Polymers and turbulence are two of the most difficult problems in statistical physics. In the past, the study of polymeric liquids was divided in two categories: rheological investigations, where coarse- grained molecular models of polymers are interacting with a prescribed velocity field, hence the effects of the polymers on fluid motion are not taken into account, and fluid dynamics investigations, where the polymeric fluid is modeled at large/slow enough scales for the polymers to loose their individuality, hence for the total system (fluid + polymers) to appear as a viscoelastic liquid. A major weakness of the latter approach is its reliance on constitutive laws for (Brownian motion induced) polymer elastic stresses, since these are difficult to formulate for all polymer concentrations, especially in the dense regime where entanglements between chains exert topological constraints on polymer motion. In response to these, the Strathclyde group has recently developed a mesoscopic approach to polymeric liquids, where discrete polymer chains participate in two-way interactions with an incompressible flow field. This formulation is exact, and can model both laminar and turbulence flows, spanning the whole range of polymer concentrations: from dilute via semidilute to dense (entangled), whilst employing the same polymer model.

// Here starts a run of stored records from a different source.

Section webget.
Context {St Sh : Type} `{!SetOps St bytes} `{!SetLaws St bytes} `{!SetOps Sh bytes} `{!SetLaws Sh bytes} {Codec : ClientCodec}.
Set Default Proof Using "Type*".

(** The key index, the objects this process has, the seeds given to the
    look-ahead, the bytes of bodies nobody asked for. *)
Record getState := GetState { gs_index : @webIndex St Sh; gs_held : @hashSet bytes Sh; gs_seeds : list bytes; gs_hold : prefetchBudget }.

Definition with_index (f : @webIndex St Sh -> @webIndex St Sh) (s : getState) : getState := GetState (f (gs_index s)) (gs_held s) (gs_seeds s) (gs_hold s).

Definition noteHeld (h : bytes) (s : getState) : getState := GetState (gs_index s) (hs_Add (gs_held s) h) (gs_seeds s) (gs_hold s).

Definition getIndividual (r : batchReq) (reply : singleReply) (s : getState) : batchResp * getState :=
  match reply with
  | SFailed => (RMiss, s)
  | SStatus code => if code =? 404 then (RMiss, with_index (fun i => (reclaimAbsent (br_hash r) i).2) s) else (RMiss, s)
  | SBody outputID legacy storedAction bodySize stored =>
      let outputID := if bytes_eqb outputID [] then legacy else outputID in
      let rawSize := default 0 (parseInt bodySize) in
      match stored with
      | None => (RMiss, s)
      | Some compressed =>
          match verify (br_actionID r) outputID storedAction compressed rawSize with
          | inr _ => (RMiss, with_index (removeClaimed (br_hash r)) s)
          | inl data => (RHit outputID data, noteHeld (br_hash r) s)
          end
      end
  end.

(** The replies so far as (request, answer), the unanswered requests by key, the
    keys that hit, the bodies nobody asked for. *)
Record serving := Serving {
  sv_replies : list (nat * batchResp); sv_open : gmap bytes nat; sv_hit : list bytes; sv_sink : prefetchSink; sv_state : getState
}.

Definition serve_entry (tier : bool) (reqs : list batchReq) (sv : serving) (e : BatchEntry) : serving :=
  match sv_open sv !! be_Key e with
  | None =>
      let s := sv_state sv in
      let '(sink, hold) := collect tier e (sv_sink sv) (gs_hold s) in
      Serving (sv_replies sv) (sv_open sv) (sv_hit sv) sink (GetState (gs_index s) (gs_held s) (gs_seeds s) hold)
  | Some i =>
      let opened := delete (be_Key e) (sv_open sv) in
      match reqs !! i with
      | None => sv
      | Some r =>
          match verify (br_actionID r) (be_OutputID e) (be_ActionID e) (be_Data e) (be_RawSize e) with
          | inr _ => Serving (sv_replies sv ++ [(i, RMiss)]) opened (sv_hit sv) (sv_sink sv) (sv_state sv)
          | inl data =>
              Serving (sv_replies sv ++ [(i, RHit (be_OutputID e) data)]) opened (sv_hit sv ++ [br_key r]) (sv_sink sv) (noteHeld (br_hash r) (sv_state sv))
          end
      end
  end.

(** [reqByKey]: a later request with the same key takes its place. *)
Definition reqByKey (reqs : list batchReq) : gmap bytes nat :=
  foldl (fun m ir => <[br_key ir.2 := ir.1]> m) ∅ (imap (fun i r => (i, r)) reqs).

(** A loop that answers the requests numbered [idx] one after the other. *)
Definition answer_each (f : nat -> batchReq -> getState -> batchResp * getState) (reqs : list batchReq) (idx : list nat) (s : getState)
    : list (nat * batchResp) * getState :=
  foldl (fun '(rs, s) i =>
    match reqs !! i with
    | None => (rs, s)
    | Some r => let '(resp, s) := f i r s in (rs ++ [(i, resp)], s)
    end) ([], s) idx.

Definition get_each (reqs : list batchReq) (single : nat -> singleReply) : list nat -> getState -> list (nat * batchResp) * getState :=
  answer_each (fun i r s => getIndividual r (single i) s) reqs.

Definition miss_each (reqs : list batchReq) : list nat -> getState -> list (nat * batchResp) * getState :=
  answer_each (fun _ r s => (RMiss, with_index (fun ix => (reclaimAbsent (br_hash r) ix).2) s)) reqs.

Definition all_miss (reqs : list batchReq) : list (nat * batchResp) := imap (fun i _ => (i, RMiss)) reqs.

(** [sendBatch]: the replies in the order they go out, the sink its deferred
    [deliver] hands over, and the state.  [ord] ranges over the unanswered;
    [threshold] is the empty-batch backoff's. *)
Definition sendBatch (ord : gmap bytes nat -> list (bytes * nat)) (threshold : Z) (tier : bool) (reqs : list batchReq) (reply : batchReply)
    (single : nat -> singleReply) (s : getState) : list (nat * batchResp) * prefetchSink * getState :=
  let nothing := PrefetchSink [] 0 in
  match reply with
  | BNotSent | BFailed => (all_miss reqs, nothing, s)
  | BStatus code =>
      if (code =? 404) || (code =? 405)
      then let '(rs, s) := get_each reqs single (seq 0 (length reqs)) s in (rs, nothing, s)
      else (all_miss reqs, nothing, s)
  | BStream bs =>
      let '(entries, err) := streamBatchResponse bs in
      let sv := foldl (serve_entry tier reqs) (Serving [] (reqByKey reqs) [] nothing s) entries in
      let rest := map snd (ord (sv_open sv)) in
      if err then
        let '(rs, s) := get_each reqs single rest (sv_state sv) in (sv_replies sv ++ rs, sv_sink sv, s)
      else
        let '(rs, s) := miss_each reqs rest (sv_state sv) in
        let s := with_index (noteBatchEntries threshold (Z.of_nat (length entries))) s in
        (sv_replies sv ++ rs, sv_sink sv, GetState (gs_index s) (gs_held s) (gs_seeds s ++ sv_hit sv) (gs_hold s))
  end.

(** ** The gates *)

Lemma verify_gates actionID outputID storedAction stored rawSize data :
  verify actionID outputID storedAction stored rawSize = inl data ->
  hex_encode (sha256 data) = map to_lower outputID /\ (storedAction = [] \/ storedAction = actionID) /\
  (BuildIDMatchesAction actionID data).2 = true /\ IsGoModuleIndex data = false /\ DecompressSized stored rawSize = Some data.
Proof.
  unfold verify. destruct (bytes_eqb outputID []); [done|].
  destruct (bytes_eqb storedAction []) eqn:E1, (bytes_eqb storedAction actionID) eqn:E2; cbn [negb andb]; try done;
    destruct (DecompressSized stored rawSize) as [d|] eqn:Ed; try done;
    destruct (bytes_eqb (hex_encode (sha256 d)) (map to_lower outputID)) eqn:E3; cbn [OutputIDMatches snd]; rewrite E3; cbn [negb]; try done;
    destruct (BuildIDMatchesAction actionID d).2 eqn:E4; cbn [negb]; try done; destruct (IsGoModuleIndex d) eqn:E5; try done; intros [= <-];
    apply bytes_eqb_eq in E3; split_and!; try done;
    first [left; by apply bytes_eqb_eq|right; by apply bytes_eqb_eq].
Qed.

(** What a build may be told: a miss, or a body that passed every gate for its action. *)
Definition answer_sound (reqs : list batchReq) (ir : nat * batchResp) : Prop :=
  match ir.2 with
  | RMiss => True
  | RHit outputID data =>
      exists r, reqs !! ir.1 = Some r /\ hex_encode (sha256 data) = map to_lower outputID /\
        (BuildIDMatchesAction (br_actionID r) data).2 = true /\ IsGoModuleIndex data = false
  end.

Lemma getIndividual_sound reqs i r reply s : reqs !! i = Some r -> answer_sound reqs (i, (getIndividual r reply s).1).
Proof.
  intros Hr. unfold getIndividual, answer_sound. destruct reply as [|code|o l sa bs [c|]]; cbn [fst snd]; try done; [by destruct (code =? 404)|].
  destruct (verify _ _ _ _ _) as [data|] eqn:Ev; cbn [fst snd]; [|done]. destruct (verify_gates _ _ _ _ _ _ Ev) as (? & _ & ? & ? & _). by exists r.
Qed.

The purpose of this project is to apply this formulation to polymeric turbulent boundary layer flows and, in this way, to make some first, yet decisive, steps in the physics and algorithmics of fully-coupled polymeric boundary layer turbulence. For example, the two-way interactions between polymer chains and vortical structures in the classical turbulent boundary layer, and their role in polymer turbulent drag reduction phenomena are going to be investigated with advanced, projection, finite-volume and stochastic dynamics solvers. The PhD student will have access to in-house developed, well-tested computational codes for mesoscopic polymeric fluid dynamics that they will need to develop further and adapt to boundary layer turbulence research; there are many opportunities here for uncovering deep and intriguing turbulence physics, that would feature in high impact factor physics journals. For example, previous work has appeared in Chemical Physics and Physical Review journals. The findings are expected to be of great importance to a wide range of industries and government agencies whose business/mission requires a detailed understanding of polymer- fluid interactions. Moreover, the PhD student will acquire a plethora of transferable skills including, Turbulence and Polymer Physics, projection, finite volume and stochastic dynamics numerical methods, and advanced algorithmics, including a great deal of computational geometry. The computations are going to be performed on a new, in-house, multi-processor machine offering ideal opportunities for parallel computing. The student is going to be embedded within the “multi-scale simulation and theory” research division of the Department, thus, having plenty of opportunities to interact with researchers in molecular dynamics, nonequilibrium statistical mechanics, colloidal fluids, superfluids, and reacting and multiphase flows among other.
In addition to undertaking cutting edge research, students are also registered for the Postgraduate Certificate in Researcher Development (PGCert), which is a supplementary qualification that develops a student’s skills, networks and career prospects.